Understand that security goes beyond the VPN
VPNs have become a staple tool for teleworkers looking to connect to corporate data. But there are severe limitations on what VPNs can do that make it hazardous to rely on as a sole security measure, Bozich warns.
"The VPN creates a secure point-to-point connection where data isn't susceptible to being intercepted," he says. "But it doesn't address issues of whether there is virus on your machine. Obviously, having a VPN is better than not having a VPN, but you should understand that it doesn't allow IT administrators to form a comprehensive set of policies around it."
Installing firewalls and antivirus software are the most obvious additions to having a VPN connection, Brown says. Another option, she says, is to access corporate data directly through a protected Web site that is configured SSL, which enables encryption of sensitive data over the Web.

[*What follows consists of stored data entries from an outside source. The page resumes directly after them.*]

(** The archive of [Sample] with a standard output that cannot encode the
    lines that carry the name of the second file of 2019. *)
Definition world_console : World := {|
  path_exists := path_exists Sample.world;
  listdir := listdir Sample.world;
  read_dbf := read_dbf Sample.world;
  store_openable := true;
  stdout_encodes m :=
    match m with
    | MReading f | MInfoEmpty f | MError f _ _ => negb (bool_decide (f = "BROKEN.DBF"))
    | _ => true
    end;
  insert_fault _ _ := None
|}.


End Sample2.

(** The shape of a table that the loader has written: a [year] column,
    distinct column names in lower case, and rows whose fields are columns
    of the table and whose [year] is an integer. *)
Definition loader_table (tbl : Table) : Prop :=
  "year" ∈ schema tbl /\
  NoDup (schema tbl) /\
  Forall is_lowercase (schema tbl) /\
  Forall (fun r => r.*1 ⊆ schema tbl /\ exists y, dict_get "year" r = Some (VInt y))
         (rows tbl).

(** A store in which every table has a name in lower case and that shape. *)
Definition loader_store (st : gmap string Table) : Prop :=
  forall t tbl, st !! t = Some tbl -> is_lowercase t /\ loader_table tbl.

(** The files that a stretch of output announces as being read. *)
Definition files_read (msgs : list Msg) : list string :=
  flat_map (fun m => match m with MReading f => [f] | _ => [] end) msgs.

(** ** analyse_roe.py: [show_top_performers] *)

Module Analysis.

(** What the function prints.  The table is kept as its rows, name and
    ROE of each company; the rendering of the numbers as text is left out. *)
Inductive Printed {num : Type} : Type :=
  | PTopHeader (top_n : nat) (analysis_year : Z)
  | PNoData (analysis_year : Z)
  | PTable (rows : list (value * option num)).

"If you want to have enterprise data that can be accessed through the Web, you need to ensure that it's going through a secure site, and that's where you're getting into the SSL environment," she says. "You can go to a particular Web site, you log in, and it will establish an SSL connection, and just like an IPSec type of pipe, it would add the layer of security that you'd need."

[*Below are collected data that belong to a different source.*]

(** What a flush leaves, when it returns. *)
Lemma flush_memtables_keeps s s' :
  store_ok s -> flush_memtables s = Ok s' ->
  store_ok s' /\ config s' = config s /\ hist s' = [] /\
  mtable s' = mtable (save_memtable s) /\
  wal s' = walfile.create (wal_options (config s)).
Proof.
  intros OK H. pose proof (save_memtable_ok s OK) as [S M C W Hh].
  unfold flush_memtables in H. bind_inv H. destruct a as [q now]. injection H as <-.
  assert (Cs : config (save_memtable s) = config s).
  { unfold save_memtable. destruct (skiptable.empty (mtable s)); reflexivity. }
  cbn [config hist mtable wal sstq]. rewrite Cs in *.
  split; [|auto].
  constructor; cbn [config mtable wal hist]; auto.
  pose proof S as (_ & _ & _ & Hq & _).
  unfold wal_ok, walfile.create. cbn. rewrite repeat_length. lia.
Qed.



Lemma background_keeps s s' : store_ok s -> background s = Ok s' -> store_ok s'.
Proof.
  intros OK H. unfold background in H.
  destruct (memtable_history (config s) <? Z.of_nat (length (hist s))).
  - apply (flush_memtables_keeps s s' OK H).
  - injection H as <-. exact OK.
Qed.

Lemma run_store_ok retries ops : forall s answers s',
  store_ok s -> Forall op_ok ops -> run retries s ops = Ok (answers, s') -> store_ok s'.
Proof.
  induction ops as [|o ops IH]; intros s answers s' OK F H; cbn [run] in H.
  - injection H as <- <-. exact OK.
  - inversion F as [|? ? Fo F']; subst. destruct o as [k v draws|k|].
    + bind_inv H. apply (IH a answers s'); auto.
      apply (put_retry_ok k v draws Fo retries s 0%nat a OK Ha).
    + bind_inv H. bind_inv H. destruct a0 as [ans s1]. injection H as <- <-.
      apply (IH s ans s1); auto.
    + bind_inv H. apply (IH a answers s'); auto.
      apply (background_keeps s a OK Ha).
Qed.

(** *** Keys shorter than 2^32 bytes *)




(** X19. A [put] is read back, and changes the answer
    for no other key.  On every store reached from a new one by [put]s,
    [get]s and wake-ups of the background thread, a [put] of a value that
    [malloc] has room for returns after at most one retry, unless the
    memtable is locked while [empty()] holds (it then holds zero-length
    values only); [get] of the key then copies out the bytes put, [get] of
    every other key returns what it returned before, and a locked memtable
    has been put in front of the history. *)
Theorem put_is_read_back retries cfg ops answers s k v draws :
  config_sane cfg -> Forall op_ok ops ->
  run retries (create cfg) ops = Ok (answers, s) ->
  (skiptable.locked (mtable s) = true -> skiptable.empty (mtable s) = false) ->
  malloc_ok (strlen v) = true ->
  skiptable.random_level (draws 0%nat) < skiptable.MAX_TABLE_LEVELS ->
  skiptable.random_level (draws 1%nat) < skiptable.MAX_TABLE_LEVELS ->
  exists s',
    put_retry 2 s k v draws 0 = Ok s' /\
    get s' k = Ok (Some v) /\
    (forall k', k' <> k -> get s' k' = get s k') /\
    hist s' = (if skiptable.locked (mtable s)
               then snd (skiptable.lock (mtable s)) :: hist s else hist s).
Proof.
  intros S F H Hne Ma L0 L1.
  pose proof (run_store_ok retries ops _ _ _ (create_store_ok cfg S) F H) as OK.
  destruct (put_read_back s k v draws OK Hne Ma L0 L1) as (s' & Hp & _ & G & Go & Hh).
  exists s'. auto.
Qed.


End StoreProps.

(** ** tool.cpp: commands and sessions *)

Section ToolProps.
Import tool.
Context {alloc : allocator}.
Local Infix "+++" := String.append (at level 60, right associativity).
Local Open Scope string_scope.

Lemma take_until_app d word r :
  lacks d word = true ->
  take_until d (word +++ String d r) = (word, Some r).
Proof.
  induction word as [|c word IH]; cbn [lacks String.append take_until]; intros H.
  - rewrite Ascii.eqb_refl. reflexivity.
  - apply andb_true_iff in H as [Hc Hl].
    destruct (Ascii.eqb c d); [discriminate|]. rewrite (IH Hl). reflexivity.
Qed.

Lemma take_until_last d word :
  lacks d word = true -> take_until d word = (word, None).
Proof.
  induction word as [|c word IH]; cbn [lacks take_until]; intros H; [reflexivity|].
  apply andb_true_iff in H as [Hc Hl].
  destruct (Ascii.eqb c d); [discriminate|]. rewrite (IH Hl). reflexivity.
Qed.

But while having strong network and Web tools in place is a big piece of securing a WAN for teleworkers, having smart, informed workers who follow company policies is even more important. In other words, even the most advanced network security system will be no match for human failings. Brown says this means that companies will have to adopt strict policies on what sites teleworkers can and can't access and to make sure employees know not to open personal e-mails or any e-mails that look suspicious while connected to the enterprise WAN.
"The biggest issue with security has to do with simple stupidity," notes Chuck Wilsker, the CEO of the Telework Coalition. "When the VA lost all those records, for instance, it was because someone took out a hard drive that had sensitive data on it."